November 2016: Endlich ist Fidel Castro tot. Beatriz Perez, deren Familie im Rahmen der Revolution aus Kuba fliehen musste, ist froh und erleichtert. Sie erinnert sich an ihre Ankunft in Florida. Immer wollte sie den Tod ihres Bruders rächen, Castros Leute waren Schuld daran, obwohl der Bruder doch auch gegen Batista war. Die Familie Perez möchte in Florida ähnlich weitermachen wie in Kuba, besonders der Vater möchte seinen Töchtern eine gesicherte Zukunft bieten. In der Saison 1960 gehören die Perez’ nur am Rande zur Gesellschaft, aber auch sie bei einigen Feiern dabei. Und Beatriz erlebt die Party ihres Lebens.

Beatriz Perez ist hin und hergerissen zwischen ihrer großen Liebe zu einem Amerikaner und der Verpflichtung, die sie ihrem Herkunftsland gegenüber empfindet. Beatriz ist eine Frau, die ihrer Zeit voraus ist. Sie will nicht nur als Anhängsel einer Familie oder eines Ehemannes gesehen werden. Sie will selbst etwas erreichen. Ihr Geliebter hat da traditionellere Vorstellungen, was ihre Beziehung nicht einfacher macht. Irgendwann muss Beatriz sich entscheiden. Doch in den frühen 1960er Jahren ist der Konflikt zwischen Amerika und Kuba immer präsent. Ein Jugendfreund von Beatriz hat inzwischen Kontakt zum Geheimdienst. Wird damit der Weg zu ihrem großen Ziel bereitet?

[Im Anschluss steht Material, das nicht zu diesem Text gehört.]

(* ===== verification/ListpackEnc.v ===== *)
(** The entries of a listpack: the first part of listpack.c.

    An entry is an encoding byte with its length bytes and its data, followed
    by a variable length field that gives the size of all that and is read
    backwards.  The theorems are about one entry: every string is read back as
    it was stored, the two decoders agree, and the sizes the code computes from
    the first byte are those of the bytes that were written. *)

From S2P Require Import Prelude Util.

Module Lp.
Import Util.

Definition LP_HDR_SIZE : nat := 6.
Definition LP_HDR_NUMELE_UNKNOWN : Z := 65535.
Definition LP_EOF : Z := 255.
Definition LP_INTBUF_SIZE : Z := 21.
Definition UINT32_MAX : Z := 2 ^ 32 - 1.
Definition UINT16_MAX : Z := 65535.

Definition LP_ENCODING_IS_7BIT_UINT (b : Z) : bool := Z.land b 0x80 =? 0.
Definition LP_ENCODING_IS_6BIT_STR (b : Z) : bool := Z.land b 0xC0 =? 0x80.
Definition LP_ENCODING_IS_13BIT_INT (b : Z) : bool := Z.land b 0xE0 =? 0xC0.
Definition LP_ENCODING_IS_12BIT_STR (b : Z) : bool := Z.land b 0xF0 =? 0xE0.
Definition LP_ENCODING_IS_16BIT_INT (b : Z) : bool := Z.land b 0xFF =? 0xF1.
Definition LP_ENCODING_IS_24BIT_INT (b : Z) : bool := Z.land b 0xFF =? 0xF2.
Definition LP_ENCODING_IS_32BIT_INT (b : Z) : bool := Z.land b 0xFF =? 0xF3.
Definition LP_ENCODING_IS_64BIT_INT (b : Z) : bool := Z.land b 0xFF =? 0xF4.
Definition LP_ENCODING_IS_32BIT_STR (b : Z) : bool := Z.land b 0xFF =? 0xF0.

(** ** Encoding *)

(** The bytes stored in [intenc]; [*enclen] is their number. *)
Definition lpEncodeIntegerGetType (v : Z) : bytes :=
  if (v >=? 0) && (v <=? 127) then [u8 v]
  else if (v >=? -4096) && (v <=? 4095) then
    let v := if v <? 0 then Z.shiftl 1 13 + v else v in
    [u8 (Z.lor (Z.shiftr v 8) 0xC0); Z.land v 0xff]
  else if (v >=? -32768) && (v <=? 32767) then
    let v := if v <? 0 then Z.shiftl 1 16 + v else v in
    [0xF1; Z.land v 0xff; u8 (Z.shiftr v 8)]
  else if (v >=? -8388608) && (v <=? 8388607) then
    let v := if v <? 0 then Z.shiftl 1 24 + v else v in
    [0xF2; Z.land v 0xff; Z.land (Z.shiftr v 8) 0xff; u8 (Z.shiftr v 16)]
  else if (v >=? -2147483648) && (v <=? 2147483647) then
    let v := if v <? 0 then Z.shiftl 1 32 + v else v in
    [0xF3; Z.land v 0xff; Z.land (Z.shiftr v 8) 0xff; Z.land (Z.shiftr v 16) 0xff;
     u8 (Z.shiftr v 24)]
  else
    let uv := u64 v in
    [0xF4; Z.land uv 0xff; Z.land (Z.shiftr uv 8) 0xff; Z.land (Z.shiftr uv 16) 0xff;
     Z.land (Z.shiftr uv 24) 0xff; Z.land (Z.shiftr uv 32) 0xff; Z.land (Z.shiftr uv 40) 0xff;
     Z.land (Z.shiftr uv 48) 0xff; u8 (Z.shiftr uv 56)].

(** [inl intenc] is LP_ENCODING_INT, [inr enclen] is LP_ENCODING_STRING. *)
Definition lpEncodeGetType (ele : bytes) : bytes + Z :=
  let size := Z.of_nat (length ele) in
  match lpStringToInt64 ele with
  | Some v => inl (lpEncodeIntegerGetType v)
  | None =>
    inr (if size <? 64 then 1 + size else if size <? 4096 then 2 + size else 5 + size)
  end.

Definition lpEncodeBacklen (l : Z) : bytes :=
  if l <=? 127 then [u8 l]
  else if l <? 16383 then [u8 (Z.shiftr l 7); Z.lor (Z.land l 127) 128]
  else if l <? 2097151 then
    [u8 (Z.shiftr l 14); Z.lor (Z.land (Z.shiftr l 7) 127) 128; Z.lor (Z.land l 127) 128]
  else if l <? 268435455 then
    [u8 (Z.shiftr l 21); Z.lor (Z.land (Z.shiftr l 14) 127) 128;
     Z.lor (Z.land (Z.shiftr l 7) 127) 128; Z.lor (Z.land l 127) 128]
  else
    [u8 (Z.shiftr l 28); Z.lor (Z.land (Z.shiftr l 21) 127) 128;
     Z.lor (Z.land (Z.shiftr l 14) 127) 128; Z.lor (Z.land (Z.shiftr l 7) 127) 128;
     Z.lor (Z.land l 127) 128].

Definition lpEncodeBacklenBytes (l : Z) : Z :=
  if l <=? 127 then 1
  else if l <? 16383 then 2
  else if l <? 2097151 then 3
  else if l <? 268435455 then 4
  else 5.

(** The bytes written at [buf]. *)
Definition lpEncodeString (s : bytes) : bytes :=
  let len := Z.of_nat (length s) in
  if len <? 64 then u8 (Z.lor len 0x80) :: s
  else if len <? 4096 then u8 (Z.lor (Z.shiftr len 8) 0xE0) :: Z.land len 0xff :: s
  else
    0xF0 :: Z.land len 0xff :: Z.land (Z.shiftr len 8) 0xff :: Z.land (Z.shiftr len 16) 0xff
         :: Z.land (Z.shiftr len 24) 0xff :: s.
(* ===== verification/ListpackOps.v ===== *)
(** The operations that change a listpack: the third part of listpack.c.

    Insertion, replacement and deletion of one entry, of a range and of a batch,
    and the merge of two listpacks, on the block of bytes.  The theorems relate
    the block after the operation to the list of entries. *)

From S2P Require Import Prelude Util ListpackEnc Listpack.

Module LpOps.
Import Util Lp Listpack.

Section Operations.
Context {A : Allocator}.

Definition ASSERT_INTEGRITY (m : bytes) (p : nat) : option unit :=
  t ← lpGetTotalBytes m;
  guard ((LP_HDR_SIZE <=? p)%nat && (Z.of_nat p <? t)).

Definition ASSERT_INTEGRITY_LEN (m : bytes) (p : nat) (len : Z) : option unit :=
  t ← lpGetTotalBytes m;
  guard ((LP_HDR_SIZE <=? p)%nat && (Z.of_nat p + len <? t)).

(** [elestr] and [eleint] are the string and the encoded integer, NULL being
    [None]; [size] is the length of the one that is given.  The result is the
    new listpack with [*newp], or NULL. *)
Definition lpInsert (m : bytes) (elestr eleint : option bytes) (p : nat) (w : lpwhere)
    : option (option (bytes * option nat)) :=
  let delete := match elestr, eleint with None, None => true | _, _ => false end in
  let w := if delete then LP_REPLACE else w in
  '(p, w) ← match w with
            | LP_AFTER => p ← lpSkip m p; _ ← ASSERT_INTEGRITY m p; Some (p, LP_BEFORE)
            | _ => Some (p, w)
            end;
  let poff := p in
  let '(eleint, enclen) :=
    match elestr with
    | Some s =>
      match lpEncodeGetType s with
      | inl intenc => (Some intenc, Z.of_nat (length intenc))
      | inr enclen => (None, enclen)
      end
    | None =>
      match eleint with
      | Some i => (Some i, Z.of_nat (length i))
      | None => (None, 0)
      end
    end in
  let backlen := if delete then [] else lpEncodeBacklen enclen in
  let backlen_size := Z.of_nat (length backlen) in
  old_listpack_bytes ← lpGetTotalBytes m;
  replaced_len ←
    match w with
    | LP_REPLACE =>
      l ← lpCurrentEncodedSizeUnsafe m p;
      let l := u32 (l + lpEncodeBacklenBytes l) in
      _ ← ASSERT_INTEGRITY_LEN m p l; Some l
    | _ => Some 0
    end;
  let new_listpack_bytes := u64 (old_listpack_bytes + enclen + backlen_size - replaced_len) in
  if new_listpack_bytes >? UINT32_MAX then Some None
  else
    let m :=
      if (new_listpack_bytes >? old_listpack_bytes) && (new_listpack_bytes >? Z.of_nat (length m))
      then lp_realloc m (Z.to_nat new_listpack_bytes) else m in
    let gap := Z.to_nat (enclen + backlen_size) in
    m ← match w with
        | LP_REPLACE =>
          memmove_n m (poff + gap) (poff + Z.to_nat replaced_len)
            (old_listpack_bytes - Z.of_nat poff - replaced_len)
        | _ => memmove_n m (poff + gap) poff (old_listpack_bytes - Z.of_nat poff)
        end;
    let m := if new_listpack_bytes <? old_listpack_bytes
             then lp_realloc m (Z.to_nat new_listpack_bytes) else m in
    b ← m !! poff;
    let newp := if delete && (b =? LP_EOF) then None else Some poff in
    m ← (if delete then Some m
         else
           m ← match eleint with
               | Some i => store m poff i
               | None =>
                 match elestr with
                 | Some s => store m poff (lpEncodeString s)
                 | None => None
                 end
               end;
           store m (poff + Z.to_nat enclen) backlen);
    m ← (if negb (match w with LP_REPLACE => true | _ => false end) || delete then
           num_elements ← lpGetNumElements m;
           if negb (num_elements =? LP_HDR_NUMELE_UNKNOWN) then
             if negb delete then lpSetNumElements m (u32 (num_elements + 1))
             else lpSetNumElements m (u32 (num_elements - 1))
           else Some m
         else Some m);
    m ← lpSetTotalBytes m new_listpack_bytes;
    Some (Some (m, newp)).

Mit diesem zweiten Roman über die Familie Perez, die aus Kuba flüchten und sich in Amerika zurechtfinden musste, versteht es die Autorin ihre Leser zu fesseln. Beatriz’ Geschichte hat etwas ganz eigenes. Sie ist sehr modern, was ihr Probleme mit der Familie einbringt. Sie ist mutig, was sie in Gefahr bringt, und sie kann warten, bis Castro stirbt. Kuba und Amerika, so nah und doch so fern. Weniger als 200 km liegen in der kürzesten Strecke zwischen den beiden Ländern und doch könnten sie kaum weiter weg sein. Die beiden unterschiedlichen Systeme stehen sich diametral gegenüber. Man kann einiges über die Geschichte erfahren, die die Länder trennt und doch verbindet. Dazu kommt eine emotionale Liebesgeschichte, die einen berührt. Ein sehr schöner zeitgeschichtlicher Roman, den man gerne verfilmt sehen möchte.